Is histamine a friend or foe? If you’re susceptible to allergies and dealing with an itchy rash, you’ll probably be taking antihistamines to reduce histamine’s irritating effect on your body.

But there’s a friendlier side to histamines too. Let’s take a look.

What is histamine?

Histamine is a chemical that sends signals between the cells in your body. Among other things, histamine tells your stomach cells to make acid so you can digest food and tells your brain to stay awake. Histamine also helps to protect your body against parasites.

Histamine forms an important part of your immune system, helping protect you from foreign invaders, much like a bouncer evicting unruly drunks from a pub.

Histamine and your immune system

Generally speaking, your body balances histamine release quite well. But, when you have an allergic reaction, you release too much histamine, leading to allergy symptoms.

An allergic reaction occurs when your body overreacts to an allergen like pollen or an insect bite. It begins with your mast cells releasing histamine. Mast cells are a type of white blood cell found in connective tissues throughout your body, particularly in your skin, lungs, nose, mouth, gut and blood.

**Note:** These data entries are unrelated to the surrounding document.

Lemma ReadFixedBitSet_gets vec : gets (ReadFixedBitSet (length vec)) (pack_bits vec (length vec)) vec.
Proof.
  apply (gets_ext _ _ _ _ (ReadFixedBitSet_eq (length vec))).
  destruct (pack_bits_spec vec) as (Hl & Hb & Hbit).
  apply gets_bind_nil with (pack_bits vec (length vec)); [by apply gets_read|].
  rewrite (proj2 (spare_ok_spec _ _ Hb Hl)); [rewrite unpack_pack_bits; apply gets_ret|].
  intros p Hp. pose proof (Nat.div_mod_eq p 8). pose proof (Nat.mod_upper_bound p 8 ltac:(lia)).
  rewrite Hbit by lia. apply nth_overflow. lia.
Qed.

Lemma ReadFixedBitSet_takes size :
  takes (ReadFixedBitSet size) (λ vec b, b = pack_bits vec size ∧ length vec = size).
Proof.
  apply (takes_ext _ _ _ (ReadFixedBitSet_eq size)).
  apply takes_bind with (1 := takes_read (R := R) ((size + 7) / 8)). intros v b Hb [-> Hl].
  destruct (spare_ok v size) eqn:E; [|apply takes_throw]. apply takes_ret. rewrite app_nil_r.
  split; [by rewrite pack_unpack|]. unfold unpack_bits. by rewrite length_fmap, length_seq.
Qed.

(** The loop of [WriteFixedVarIntsBitSet] over the positions [ps]. *)
Definition write_offsets (vec : list bool) (ps : list nat) (s : S) (last : Z) : S :=
  let '(s, _) := fold_left (λ '(s, last) i,
      if nth i vec false then (WriteVarInt 32 s ((Z.of_nat i - last) mod 2 ^ 32), Z.of_nat i)
      else (s, last)) ps (s, last) in
  WriteVarInt 32 s 0.

Lemma write_offsets_cons vec i ps s last :
  write_offsets vec (i :: ps) s last =
  if nth i vec false then write_offsets vec ps (WriteVarInt 32 s ((Z.of_nat i - last) mod 2 ^ 32)) (Z.of_nat i)
  else write_offsets vec ps s last.
Proof. unfold write_offsets. cbn [fold_left]. by destruct (nth i vec false). Qed.

Lemma write_offsets_puts suf pre last :
  -1 <= last < Z.of_nat (length pre) → Z.of_nat (length (pre ++ suf)) < 2 ^ 31 →
  puts (λ s, write_offsets (pre ++ suf) (seq (length pre) (length suf)) s last)
    (offset_bytes last (length pre) suf).
Proof.
  revert pre last. induction suf as [|b suf IH]; intros pre last Hlast Hlen.
  { apply (WriteVarInt_puts (W := W) 32). }
  assert (E : pre ++ b :: suf = (pre ++ [b]) ++ suf) by (by rewrite <-app_assoc).
  assert (El : length (pre ++ [b]) = Datatypes.S (length pre)) by (rewrite length_app; cbn; lia).
  assert (Eb : nth (length pre) ((pre ++ [b]) ++ suf) false = b)
    by (rewrite <-app_assoc, app_nth2, Nat.sub_diag by lia; done).
  rewrite E in *. rewrite !length_app in Hlen. cbn in Hlen. cbn [length seq].
  specialize (IH (pre ++ [b])). rewrite El in IH. destruct b; cbn [offset_bytes].
  - refine (puts_ext _ _ _ _ (puts_seq (λ s, WriteVarInt 32 s (Z.of_nat (length pre) - last))
      (λ s, write_offsets _ _ s _) _ _ (WriteVarInt_puts (W := W) 32 _) (IH (Z.of_nat (length pre)) _ _))).
    + intros s. rewrite write_offsets_cons, Eb, Z.mod_small by lia. done.
    + lia.
    + rewrite !length_app; cbn; lia.
  - refine (puts_ext _ _ _ _ (IH last _ _)); [|lia|rewrite !length_app; cbn; lia].
    intros s. by rewrite write_offsets_cons, Eb.
Qed.

Lemma WriteFixedVarIntsBitSet_puts vec :
  Z.of_nat (length vec) < 2 ^ 31 →
  puts (λ s, WriteFixedVarIntsBitSet s vec (length vec)) (offset_bytes (-1) 0 vec).
Proof. intros Hl. apply (write_offsets_puts vec [] (-1)); [cbn; lia|done]. Qed.

(** One turn of the reading loop that sets the bit [k]. *)
Lemma read_offsets_set fuel (vec : list bool) size last k c r :
  -1 <= last < k → k < Z.of_nat size → Z.of_nat size < 2 ^ 31 → length vec = size →
  gets (read_offsets fuel (<[Z.to_nat k := true]> vec) size k) c r →
  gets (read_offsets (Datatypes.S fuel) vec size last) (varint_bytes 32 (k - last) ++ c) r.
Proof.
  intros Hlast Hk Hs Hv Hc. cbn [read_offsets].
  apply gets_bind with (k - last); [apply (ReadVarInt_gets (R := R) 32); lia|].
  destruct (Z.eqb_spec (k - last) 0); [lia|]. cbv zeta.
  replace (last + (k - last)) with k by lia. unfold to_signed. rewrite !Z.mod_small by lia.
  cbn [Z.sub]. destruct (Z.ltb_spec k (2 ^ (32 - 1))); [|lia].
  destruct (Z.ltb_spec (Z.of_nat size) (2 ^ (32 - 1))); [|lia].
  destruct (Z.leb_spec (Z.of_nat size) k); [lia|].
  destruct (Z.leb_spec k last); [lia|]. rewrite andb_false_r.
  unfold set_bit. rewrite Hv. destruct (Z.leb_spec 0 k); [|lia]. destruct (Z.ltb_spec k (Z.of_nat size)); [|lia].
  cbn [andb]. exact Hc.
Qed.

Lemma read_offsets_gets suf pre last fuel :
  -1 <= last < Z.of_nat (length pre) → Z.of_nat (length (pre ++ suf)) < 2 ^ 31 → (length suf < fuel)%nat →
  gets (read_offsets fuel (pre ++ replicate (length suf) false) (length (pre ++ suf)) last)
    (offset_bytes last (length pre) suf) (pre ++ suf).
Proof.
  revert pre last fuel. induction suf as [|b suf IH]; intros pre last fuel Hlast Hlen Hf.
  { destruct fuel as [|fuel]; [lia|]. cbn [read_offsets offset_bytes length replicate].
    apply gets_bind_nil with 0; [apply (ReadVarInt_gets (R := R) 32); lia|]. apply gets_ret. }
  assert (E : pre ++ b :: suf = (pre ++ [b]) ++ suf) by (by rewrite <-app_assoc).
  assert (El : length (pre ++ [b]) = Datatypes.S (length pre)) by (rewrite length_app; cbn; lia).
  assert (Ev : pre ++ replicate (length (b :: suf)) false = (pre ++ [false]) ++ replicate (length suf) false)
    by (by rewrite <-app_assoc).
  rewrite E in *. rewrite !length_app in Hlen. cbn in Hlen, Hf. specialize (IH (pre ++ [b])). rewrite El in IH.
  rewrite Ev. destruct b; cbn [offset_bytes].
  - destruct fuel as [|fuel]; [lia|].
    apply read_offsets_set; [lia| | | |]; rewrite ?length_app, ?length_replicate; cbn [length]; [lia..|].
    rewrite Nat2Z.id, <-app_assoc, insert_app_r_alt, Nat.sub_diag by lia. cbn [app].
    change (<[0%nat:=true]> (false :: replicate (length suf) false)) with ([true] ++ replicate (length suf) false).
    rewrite app_assoc. specialize (IH (Z.of_nat (length pre)) fuel). rewrite !length_app in IH. cbn [length] in IH.
    apply IH; lia.
  - apply IH; rewrite ?length_app; cbn; lia.
Qed.

Lemma ReadFixedVarIntsBitSet_gets vec :
  Z.of_nat (length vec) < 2 ^ 31 → gets (ReadFixedVarIntsBitSet (length vec)) (offset_bytes (-1) 0 vec) vec.
Proof. intros Hl. apply (read_offsets_gets vec [] (-1)); cbn; lia || done. Qed.

Lemma read_offsets_turn fuel vec size last (s : S) :
  read_offsets (Datatypes.S fuel) vec size last s =
  match ReadVarInt 32 s with
  | inl e => inl e
  | inr (offset, s1) =>
      if offset =? 0 then inr (vec, s1) else
      let idx := to_signed 32 ((last + offset) mod 2 ^ 32) in
      if to_signed 32 (Z.of_nat size mod 2 ^ 32) <=? idx then inl out_of_bounds_index
      else if negb (last =? -1) && (idx <=? last) then inl offset_overflow
      else if (0 <=? idx) && (idx <? Z.of_nat (length vec))
      then read_offsets fuel (<[Z.to_nat idx := true]> vec) size idx s1
      else inl write_outside_vector
  end.
Proof.
  cbn [read_offsets]. unfold pbind, set_bit. destruct (ReadVarInt 32 s) as [|[o s1]]; [done|].
  destruct (o =? 0); [done|]. cbv zeta. destruct (_ <=? _); [done|]. destruct (_ && _); [done|].
  by destruct (_ && _).
Qed.
(* ===== verification/Uint256.v ===== *)
(** The 256-bit blobs of [src/uint256.h] and [src/uint256.cpp]: 32 bytes, printed
    and parsed as a hexadecimal number with the last byte first.  The character
    functions are those of [src/util/strencodings.h] and [strencodings.cpp].

    A string is the list of its character codes; reading past the end gives the
    terminating zero, for which every test of the code is false. *)
From S2P Require Import Prelude SphTypes.
From Stdlib Require Import String Ascii.
From stdpp Require Import list.
#[local] Open Scope Z_scope.

Fixpoint c_str (s : string) : list Z :=
  match s with
  | EmptyString => []
  | String c s => Z.of_nat (nat_of_ascii c) :: c_str s
  end.

Definition IsSpace (c : Z) : bool :=
  (c =? 32) || (c =? 12) || (c =? 10) || (c =? 13) || (c =? 9) || (c =? 11).
Definition ToLower (c : Z) : Z := if (65 <=? c) && (c <=? 90) then (c - 65) + 97 else c.

(** The table [p_util_hexdigit], with its two runs of letters and the digits. *)
Definition p_util_hexdigit : list Z :=
  replicate 48 (-1) ++ [0; 1; 2; 3; 4; 5; 6; 7; 8; 9] ++ replicate 7 (-1) ++
  [10; 11; 12; 13; 14; 15] ++ replicate 26 (-1) ++ [10; 11; 12; 13; 14; 15] ++ replicate 153 (-1).
Definition HexDigit (c : Z) : Z := p_util_hexdigit @@ Z.to_nat c.

Definition WIDTH : nat := 32.

Fixpoint skip_spaces (psz : list Z) : list Z :=
  match psz with
  | c :: r => if IsSpace c then skip_spaces r else psz
  | [] => []
  end.

Definition skip_0x (psz : list Z) : list Z :=
  match psz with
  | c :: d :: r => if (c =? 48) && (ToLower d =? 120) then r else psz
  | _ => psz
  end.

(** The leading hexadecimal digits. *)
Fixpoint hex_digits (psz : list Z) : list Z :=
  match psz with
  | c :: r => if HexDigit c =? -1 then [] else c :: hex_digits r
  | [] => []
  end.

(** The last loop of [SetHex] over the digits, the last one first, into [n]
    bytes that hold zeros. *)
Fixpoint fill_bytes (digits : list Z) (n : nat) : list Z :=
  match n with
  | O => []
  | S n =>
      match digits with
      | [] => replicate (S n) 0
      | [d] => HexDigit d :: replicate n 0
      | d :: e :: digits => Z.lor (HexDigit d) (u8 (HexDigit e ≪ 4)) :: fill_bytes digits n
      end
  end.

Definition SetHex (psz : list Z) : list Z :=
  fill_bytes (rev (hex_digits (skip_0x (skip_spaces psz)))) WIDTH.

Definition uint256S (s : string) : list Z := SetHex (c_str s).

(** The table [byte_to_hex]. *)
Definition hexmap : list Z := c_str "0123456789abcdef".
Definition byte_to_hex (v : Z) : list Z := [hexmap @@ Z.to_nat (v ≫ 4); hexmap @@ Z.to_nat (Z.land v 15)].
Definition HexStr (s : list Z) : list Z := concat (byte_to_hex <$> s).

Definition GetHex (m_data : list Z) : list Z :=
  let m_data_rev := (λ i, m_data @@ (WIDTH - 1 - i)) <$> seq 0 WIDTH in HexStr m_data_rev.

(** ** Printing and parsing *)

(** The characters [byte_to_hex] gives, byte by byte. *)
Definition hex_ok (v : Z) : bool :=
  match byte_to_hex v with
  | [a; b] =>
      negb (IsSpace a) && negb (ToLower b =? 120) && negb (HexDigit a =? -1) && negb (HexDigit b =? -1) &&
      (Z.lor (HexDigit b) (u8 (HexDigit a ≪ 4)) =? v)
  | _ => false
  end.

Lemma hex_ok_bytes v : byte v → hex_ok v = true.
Proof.
  intros Hv. assert (H : forallb (λ n, hex_ok (Z.of_nat n)) (seq 0 256) = true) by reflexivity.
  rewrite forallb_forall in H. rewrite <-(Z2Nat.id v) by (unfold word in Hv; lia).
  apply H, in_seq. unfold word in Hv. lia.
Qed.

Lemma byte_to_hex_pair v :
  byte v → ∃ a b, byte_to_hex v = [a; b] ∧ IsSpace a = false ∧ (ToLower b =? 120) = false ∧
    (HexDigit a =? -1) = false ∧ (HexDigit b =? -1) = false ∧ Z.lor (HexDigit b) (u8 (HexDigit a ≪ 4)) = v.
Proof.
  intros Hv. pose proof (hex_ok_bytes v Hv) as H. unfold hex_ok in H. unfold byte_to_hex in *.
  eexists _, _. split; [reflexivity|]. rewrite !andb_true_iff, !negb_true_iff, Z.eqb_eq in H. tauto.
Qed.

Lemma hex_digits_HexStr l : bytes l → hex_digits (HexStr l) = HexStr l.
Proof.
  induction 1 as [|v l Hv _ IH]; [done|]. unfold HexStr in *. cbn [fmap list_fmap concat].
  destruct (byte_to_hex_pair v Hv) as (a & b & -> & _ & _ & Ha & Hb & _).
  cbn [app hex_digits]. by rewrite Ha, Hb, IH.
Qed.

Lemma skip_HexStr l : bytes l → skip_0x (skip_spaces (HexStr l)) = HexStr l.
Proof.
  destruct 1 as [|v l Hv _]; [done|]. unfold HexStr. cbn [fmap list_fmap concat].
  destruct (byte_to_hex_pair v Hv) as (a & b & -> & Ha & Hb & _).
  cbn [app skip_spaces skip_0x]. rewrite Ha. cbn [skip_0x]. by rewrite Hb, andb_false_r.
Qed.

Lemma HexStr_snoc l v : HexStr (l ++ [v]) = HexStr l ++ byte_to_hex v.
Proof. unfold HexStr. rewrite fmap_app, concat_app. cbn. done. Qed.

Lemma fill_bytes_HexStr l : bytes l → fill_bytes (rev (HexStr (rev l))) (length l) = l.
Proof.
  induction 1 as [|v l Hv _ IH]; [done|]. cbn [rev length]. rewrite HexStr_snoc, rev_app_distr.
  destruct (byte_to_hex_pair v Hv) as (a & b & -> & _ & _ & _ & _ & E).
  cbn [rev app fill_bytes]. by rewrite IH, E.
Qed.

Lemma GetHex_rev m : length m = WIDTH → GetHex m = HexStr (rev m).
Proof.
  intros Hm. unfold GetHex. f_equal. apply at_ext; [by rewrite length_fmap, length_seq, length_rev|].
  intros i Hi. rewrite length_fmap, length_seq in Hi. rewrite at_fmap_seq by done.
  unfold at_. rewrite rev_nth by lia. by rewrite Hm.
Qed.

(** Printing and parsing. *)
Lemma GetHex_SetHex m : length m = WIDTH → bytes m → SetHex (GetHex m) = m.
Proof.
  intros Hm Hb. rewrite GetHex_rev by done. unfold SetHex.
  assert (Hr : bytes (rev m)) by by apply Forall_rev.
  rewrite skip_HexStr, hex_digits_HexStr by done. rewrite <-Hm. by apply fill_bytes_HexStr.
Qed.
Lemma version_step vs vr v :
  in_step vs vr →
  (version_position vs v < 8)%nat ∧
  (if (version_position vs v =? 0)%nat then in_step (versions_sent vs v) (SaveVersionAsMostRecent vr v)
   else (version_position vs v <= length vr)%nat ∧ vr @@ (version_position vs v - 1) = v ∧
     in_step (versions_sent vs v) (MarkVersionAsMostRecent vr (version_position vs v - 1))).
Proof.
  intros [[k ->] Hl]. unfold version_position, versions_sent.
  destruct (list_find (λ x, x = v) vs) as [[i x]|] eqn:E.
  - apply list_find_Some in E as (Hi & -> & _). pose proof (lookup_lt_Some _ _ _ Hi) as Hlt.
    rewrite length_app in *. split; [lia|]. cbn [Nat.eqb]. rewrite Nat.sub_1_r. cbn [Nat.pred].
    split; [lia|]. split; [apply at_lookup; by apply lookup_app_l_Some|].
    unfold in_step. rewrite Mark_app by done. split; [by apply prefix_app_r|].
    rewrite length_app, length_Mark by done. lia.
  - split; [lia|]. cbn [Nat.eqb]. split; [by apply Save_prefix|by apply length_Save].
Qed.

(** *** One header *)

(** The difference of the unsigned timestamps, as the code computes it. *)
Definition time_diff (t t' : Z) : Z := (t - t') mod 2 ^ 32.

Definition compressed_against (lb h : CBlockHeader) (o : nat) : CompressibleBlockHeader :=
  let t := time_diff (nTime h) (nTime lb) <=? 32767 in
  mk_compressible h (flags o t (nBits h =? nBits lb)) (if t then time_diff (nTime h) (nTime lb) else 0).

Lemma Compress_spec cs lb h vs :
  last cs = Some lb → (version_position vs (nVersion h) < 8)%nat →
  Compress (CompressibleBlockHeader_of h) cs vs =
  (compressed_against (header lb) h (version_position vs (nVersion h)), versions_sent vs (nVersion h)).
Proof.
  intros Hl. unfold Compress, compressed_against, version_position, versions_sent. rewrite Hl. cbv zeta.
  change (header (CompressibleBlockHeader_of h)) with h. fold (time_diff (nTime h) (nTime (header lb))).
  assert (Hd : (-32768 <=? time_diff (nTime h) (nTime (header lb))) = true).
  { apply Z.leb_le. unfold time_diff. pose proof (Z.mod_pos_bound (nTime h - nTime (header lb)) (2 ^ 32)). lia. }
  rewrite Hd, andb_true_r. set (td := time_diff _ _). set (b := nBits h =? _).
  destruct (list_find (λ x, x = nVersion h) vs) as [[i x]|]; intros Ho.
  - rewrite <-(flags_made (Datatypes.S i) (td <=? 32767) b Ho). cbv zeta. cbn [Nat.eqb].
    replace (Z.of_nat i + 1) with (Z.of_nat (Datatypes.S i)) by lia. by destruct (td <=? 32767).
  - rewrite <-(flags_made 0 (td <=? 32767) b Ho). cbv zeta. cbn [Nat.eqb]. by destruct (td <=? 32767).
Qed.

Histamine then increases blood flow to the affected area of your body – the site of a mozzie bite, for example. This leads to inflammation, which triggers other parts of your immune system to act. That might create allergy symptoms like an itchy lump or rash.

Or let’s say you’re sensitive to pollen. When you breathe it in, histamine is released, prompting your membranes to create more mucous. That, in turn, can lead to allergy symptoms such as a runny nose, sneezing or coughing. Antihistamine medications may help to ease your symptoms.

Much like a robot vacuum, histamines then dock at certain stations in your body. These are known as histamine receptors.

Histamine and foods

Histamine occurs naturally in your body. But you also consume it in certain foods including avocado, grapes and lemons.

When you eat histamine-containing foods, your body should break down the histamine through the normal process of digestion. To do that, it relies on an enzyme called diamine oxidase (DAO) and, to a lesser extent, a second enzyme named histamine-N-methyltransferase (HNMT).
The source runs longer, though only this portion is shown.